Losing a spouse is never easy. Grief, loneliness, and depression are just a few of the serious side effects one might endure after their partner has been killed, and, according to Psychology Today, could lead to a downward spiral that cripples the surviving spouse for years to come.
Depression isn’t the only consequence of losing your spouse, though. For those whose partner was killed in a car accident, there’s also a financial component presented by the outcome of a wrongful death lawsuit brought against the defendant who caused the death.
Though the laws regarding wrongful deaths vary from state to state, the following article will lay out some of the basics regarding wrongful death claims and auto insurance compensation following the loss of your spouse. Here’s what you need to know first.
What A Wrongful Death Claim Entails
Generally speaking, a wrongful death claim might arise “after situations in which a victim who would otherwise have a valid personal injury claim is killed as a result of the defendant’s wrongful action.” This can include intentional killings, medical malpractice, and, indeed, car accident fatalities where negligence was a factor.
A spouse of a deceased may file a wrongful death claim on their behalf, and, in some cases, a romantic (non-married) partner may file such a claim if they can show financial dependence upon the deceased party. In order to hold a defendant liable for a wrongful death, plaintiffs must “meet the same burden of proof that the victim would have had to meet had the victim lived,” and in the case of a car accident, that usually means proving the negligence that led to the wreck.

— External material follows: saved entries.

(** X29. An upload of a PDF from the buffer to the store.  When the parser
    returns its nodes and no store call rejects, the document ends
    completed, with progress 100, with the number of nodes as its chunk
    count and with a content of at least 100 characters (the extracted text
    or the notice); and one chunk per node is added to the store, the texts
    of the chunks being those of the chunks made from the nodes, in order,
    whatever the embedder does. *)
Theorem upload_pdf_completes
  (utf8 : list Byte.byte -> string)
  (getNodesFromDocuments :
     DocumentText.LlamaDocument -> option (list DocumentText.Node))
  (chunkMetadata : string -> nat -> DocumentText.Node -> Json)
  (generateEmbedding : nat -> string -> option (list R))
  (now : nat -> Z) (f : Routes.File.t) (userId : string) (w : Routes.World)
  (nodes : list DocumentText.Node) :
  Invariant.sound (Routes.store w) ->
  Routes.File.mimetype f = "application/pdf" ->
  getNodesFromDocuments
    (DocumentText.createDocumentFromBuffer utf8 (Routes.File.buffer f)
       (Routes.File.originalname f) (Routes.File.mimetype f)) = Some nodes ->
  let result :=
    Routes.upload
      (DocumentText.processDocument utf8 getNodesFromDocuments chunkMetadata)
      generateEmbedding Routes.never now (Some f) userId w in
  let n := MemStorage.currentDocumentId (Routes.store w) in
  (exists d,
     MemStorage.getDocument n (Routes.store (snd result)) = Some d /\
     Document.status d = "completed" /\
     Document.progress d = 100 /\
     Document.chunkCount d = Z.of_nat (List.length nodes) /\
     Document.userId d = Some userId /\
     (100 <= String.length (Document.content d))%nat /\
     (Document.content d
      = DocumentText.pdfNotice (Routes.File.originalname f) \/
      Document.content d = DocumentText.pdfText (Routes.File.buffer f))) /\
  (exists added,
     MemStorage.chunks (Routes.store (snd result))
     = MemStorage.chunks (Routes.store w) ++ added /\
     List.length added = List.length nodes /\
     Forall (fun kv => Chunk.documentId (snd kv) = n) added /\
     map Chunk.content (JSMap.values added)
     = map DocumentProcessor.RawChunk.content
         (DocumentText.chunksFrom chunkMetadata (Routes.File.originalname f)
            0 nodes)).
Proof.
  intros Hs Hmime Hnodes result n.
  set (document :=
         DocumentText.createDocumentFromBuffer utf8 (Routes.File.buffer f)
           (Routes.File.originalname f) (Routes.File.mimetype f)) in *.
  set (processed :=
         DocumentProcessor.ProcessedDocument.mk (DocumentText.text document)
           (DocumentText.chunksFrom chunkMetadata (Routes.File.originalname f)
              0 nodes)).
  assert (Hp : DocumentText.processDocument utf8 getNodesFromDocuments
                 chunkMetadata f = Some processed).
  { unfold DocumentText.processDocument. fold document. now rewrite Hnodes. }
  pose proof (upload_completed_store _ generateEmbedding now f userId w
                processed Hs Hp) as Hstore.
  cbv zeta in Hstore. fold result in Hstore. fold n in Hstore.
  rewrite Hstore. cbn [MemStorage.chunks].
  assert (Hfresh : JSMap.get n (MemStorage.documents (Routes.store w)) = None).
  { apply keys_ok_fresh. apply Hs. }
  split.
  - eexists. split.
    + unfold MemStorage.getDocument. cbn [MemStorage.documents].
      rewrite <- (set_absent _ _ _ Hfresh). apply get_set_same.
    + cbn [Routes.completed Document.status Document.progress
             Document.chunkCount Document.userId Document.content
             DocumentProcessor.ProcessedDocument.content
             DocumentProcessor.ProcessedDocument.chunks processed].
      split; [reflexivity|]. split; [reflexivity|].
      split; [now rewrite chunksFrom_length|]. split; [reflexivity|].
      subst document. rewrite Hmime.
      pose proof (createDocumentFromBuffer_pdf_aux utf8 (Routes.File.buffer f)
                    (Routes.File.originalname f)) as [Hlen Hshape].
      split; [exact Hlen | exact Hshape].
  - eexists. split; [reflexivity|].
    rewrite savedEntries_length, embedFrom_length. cbn [processed
      DocumentProcessor.ProcessedDocument.chunks].
    split; [apply chunksFrom_length|]. split; [apply savedEntries_parent|].
    rewrite savedEntries_content. apply embedFrom_content.
Qed.
(** * BuzzBench load-test engine: a shallow embedding of [internal/runner/runner.go]

    The development follows the Go source function by function:
    - [GoInt], [Duration], [Float64]: Go's [int] (64 bits, two's complement,
      silent wrap-around), [time.Duration] (an [int64] of nanoseconds) and
      [float64] (binary64, as the kernel's primitive floats);
    - the structs of [internal/api/models.go], one module per struct;
    - [getVariableValue], [processVariables], [setupVariableContext],
      [executeRequest] and [RunTest], written in a small state-and-panic monad
      over the mutable [VariableContext] and the outside world;
    - the properties of the engine, proved over these definitions.

    What the program obtains from outside (the random source, the clock, the
    network, the standard library's decoders and printers) is the interface
    [Platform]: the engine is verified for every platform, and run on
    [TestPlatform] for the concrete examples. Logging is left out: [logInfo]
    only writes to the Logger the Runner was created with. Integers are Go's
    on a 64-bit platform. *)

From Stdlib Require Import ZArith Lia List String Ascii Bool DecimalString.
From Stdlib Require Import Floats.PrimFloat Floats.SpecFloat Floats.FloatOps.
From stdpp Require Import base option list gmap strings.

Local Open Scope string_scope.
Local Open Scope list_scope.
Local Open Scope Z_scope.

(** ** Results of Go code that may panic

    [result] is for pure code. Code that works on a state ends in an [outcome]:
    it returns a value ([Done]) or panics ([Panicked]), and either way leaves
    the state as it was at that moment. *)

Inductive result (A : Type) : Type :=
| Ok (a : A)
| Panic (msg : string).
Arguments Ok {A} a.
Arguments Panic {A} msg.

Inductive outcome (S A : Type) : Type :=
| Done (a : A) (s : S)
| Panicked (msg : string) (s : S).
Arguments Done {S A} a s.
Arguments Panicked {S A} msg s.

(** The value a computation returned, if it did. *)
Definition returned {S A} (o : outcome S A) : option A :=
  match o with Done a _ => Some a | Panicked _ _ => None end.

(** ** Go's [int] on a 64-bit platform *)

Module GoInt.

Definition min_int : Z := - 2 ^ 63.
Definition max_int : Z := 2 ^ 63 - 1.

Definition in_range (z : Z) : Prop := min_int <= z <= max_int.

(** Two's-complement reduction of a mathematical integer to 64 bits. *)
Definition wrap (z : Z) : Z := (z + 2 ^ 63) mod 2 ^ 64 - 2 ^ 63.

Definition add (a b : Z) : Z := wrap (a + b).
Definition sub (a b : Z) : Z := wrap (a - b).
Definition mul (a b : Z) : Z := wrap (a * b).

(** [a / b]: truncated toward zero; a zero divisor is a run-time panic. *)
Definition div (a b : Z) : result Z :=
  if b =? 0 then Panic "runtime error: integer divide by zero"
  else Ok (wrap (Z.quot a b)).

(** [strconv.Itoa]. *)
Definition Itoa (z : Z) : string := NilZero.string_of_int (Z.to_int z).

End GoInt.

(** ** [time.Duration]: an [int64] count of nanoseconds *)

Module Duration.

Definition t := Z.

Definition Millisecond : t := 1000000.
Definition Second : t := 1000000000.
Definition Hour : t := 3600 * Second.

(** [d.Milliseconds()] is [int64(d) / 1e6]. *)
Definition Milliseconds (d : t) : Z := Z.quot d 1000000.

End Duration.

(** ** [float64] *)

Module Float64.

(** The conversion [float64(n)] of an integer: round to nearest, ties to
    even. *)
Definition of_int (z : Z) : float :=
  SF2Prim (binary_normalize prec emax z 0 false).

(** [d.Seconds()]: [float64(d / Second) + float64(d % Second) / 1e9]. *)
Definition Seconds (d : Duration.t) : float :=
  PrimFloat.add (of_int (Z.quot d Duration.Second))
                (PrimFloat.div (of_int (Z.rem d Duration.Second)) 1e9%float).

Definition sum (l : list float) : float :=
  fold_left PrimFloat.add l 0%float.

End Float64.

(** ** The structs of [internal/api] *)

Module TestConfiguration.
Record t := mk {
  ID : string;
  Name : string;
  URL : string;
  Method : string;
  Requests : Z;
  Concurrency : Z;
  TimeoutSecs : Z;
  AuthToken : string;
  Body : string;
  RunInPipeline : bool;
  UseVariables : bool;
  Variables : string;
  Description : string
}.
End TestConfiguration.

(** The values of Go's [error] interface that reach the runner, by origin. *)
Inductive error : Type :=
| UndefinedVariable (name : string)
| UnsupportedStrategy (strategy : string)
| RequestError (msg : string)
| TransportError (msg : string).

Definition Error_string (e : error) : string :=
  match e with
  | UndefinedVariable name => "undefined variable: " +:+ name
  | UnsupportedStrategy s => "unsupported variable strategy: " +:+ s
  | RequestError msg => msg
  | TransportError msg => msg
  end.

Module RequestResult.
Record t := mk {
  Duration : Duration.t;
  Status : Z;
  Error : option error;
  Timestamp : Z (* the instant, in nanoseconds since the Unix epoch *)
}.
End RequestResult.

Module ErrorData.
Record t := mk { Status : string; Message : string }.
End ErrorData.

Module TimelinePoint.
Record t := mk {
  Timestamp : float;
  ResponseTime : float;
  ActiveUsers : float
}.
End TimelinePoint.

Module TestResult.
Record t := mk {
  TestConfigurationID : string;
  URL : string;
  Method : string;
  Requests : Z;
  Concurrency : Z;
  SuccessRate : float;
  AvgResponseTime : float;
  MinResponseTime : float;
  MaxResponseTime : float;
  RequestsPerSecond : float;
  StatusCodes : gmap string Z;
  Errors : list ErrorData.t;
  Timeline : list TimelinePoint.t
}.
End TestResult.

(** ** The runner's own types *)

Module Variable_.
Record t := mk {
  Name : string;
  Type_ : string;
  Strategy : string;
  Value : string;
  StartValue : Z;
  EndValue : Z;
  Increment : Z;
  MinValue : Z;
  MaxValue : Z;
  Template : string;
  current : Z
}.

Definition set_Increment (n : Z) (v : t) : t :=
  mk (Name v) (Type_ v) (Strategy v) (Value v) (StartValue v) (EndValue v)
     n (MinValue v) (MaxValue v) (Template v) (current v).

Definition set_current (n : Z) (v : t) : t :=
  mk (Name v) (Type_ v) (Strategy v) (Value v) (StartValue v) (EndValue v)
     (Increment v) (MinValue v) (MaxValue v) (Template v) n.
End Variable_.

(** An HTTP request as [http.NewRequestWithContext] builds it. A [nil] body is
    [None]; [Header.Set] stores a one-element value list under the key. *)
Module Request.
Record t := mk {
  Method : string;
  URL : string;
  Body : option string;
  Header : gmap string (list string)
}.

Definition Header_Set (k v : string) (r : t) : t :=
  mk (Method r) (URL r) (Body r) (<[k := [v]]> (Header r)).
End Request.

(** ** What the engine obtains from outside

    [Rand] is the state of the [*rand.Rand] created by [setupVariableContext];
    [World] is everything else the process reads or changes: the clock, the
    UUID generator, the run's [context.Context] and the network. The last
    five fields are pure functions of Go's standard library. *)

Class Platform : Type := {
  Rand : Type;
  rand_New : Z -> Rand;
  (** [r.Intn(n)] for [0 < n]: a draw and the advanced generator. *)
  rand_Intn : Z -> Rand -> Z * Rand;
  rand_Intn_bound : forall n r, 0 < n -> 0 <= fst (rand_Intn n r) < n;
  rand_Float64 : Rand -> float * Rand;

  World : Type;
  (** [time.Now()], in nanoseconds since the Unix epoch. *)
  time_Now : World -> Z * World;
  (** [uuid.New().String()], taken to succeed. *)
  uuid_New : World -> string * World;
  (** [context.WithTimeout(context.Background(), d)] arms the run's deadline;
      [ctx_Done] tells whether it has fired. *)
  context_WithTimeout : Duration.t -> World -> World;
  ctx_Done : World -> bool;
  (** [client.Do(req)] under the client's timeout: a transport error or the
      response's status code. *)
  client_Do : Request.t -> Duration.t -> World -> (error + Z) * World;

  (** [json.Unmarshal] into [[]*Variable]: [None] when decoding fails; a
      [null] element of the array decodes to a [nil] pointer, [None] here. *)
  json_Unmarshal : string -> option (list (option Variable_.t));
  (** The error of [http.NewRequestWithContext] for a method and a URL. *)
  http_NewRequest_error : string -> string -> option error;
  http_StatusText : Z -> string;
  (** [fmt.Sprintf("%.2f", x)]. *)
  fmt_Sprintf_2f : float -> string;
  (** [t.Format(time.RFC3339)]. *)
  time_Format_RFC3339 : Z -> string
}.

Module VariableContext.
Record t `{Platform} := mk {
  Variables : gmap string Variable_.t;
  RequestIndex : Z;
  Rand_ : Rand
}.
Arguments mk {_} _ _ _.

The First Steps To Take If Your Spouse Is Killed
First and foremost, it’s important to take an appropriate amount of time to grieve the loss of a spouse, as it is a very traumatic life event. When ready to proceed, though, your first step should be to hire an attorney to assist with a wrongful death lawsuit. A skilled lawyer will assist with navigating the legal intricacies of the case, and will help carry out the task of investigating the circumstances to aid your claim.
Because the plaintiff has to show that the other party was negligent in a wrongful death claim, you’ll also want to thoroughly document the details of the accident, and collect as much evidence as possible that proves your case — medical bills, photos, witness testimony, etc.
You’ll want to keep any and all receipts and invoices resulting from expenses related to your spouse’s death, and to show how their loss of life has impacted your household financially. You’ll also need to notify your insurance company, regardless of who was at fault, and through negotiations, you may reach a reasonable settlement before going to trial with your claim.
If not, though, then you’ll need to build your case and take it to trial, which your attorney can assist with. Though there’s never a guarantee, if you have a skilled lawyer and strong facts on your side, the likelihood of success in court will be increased.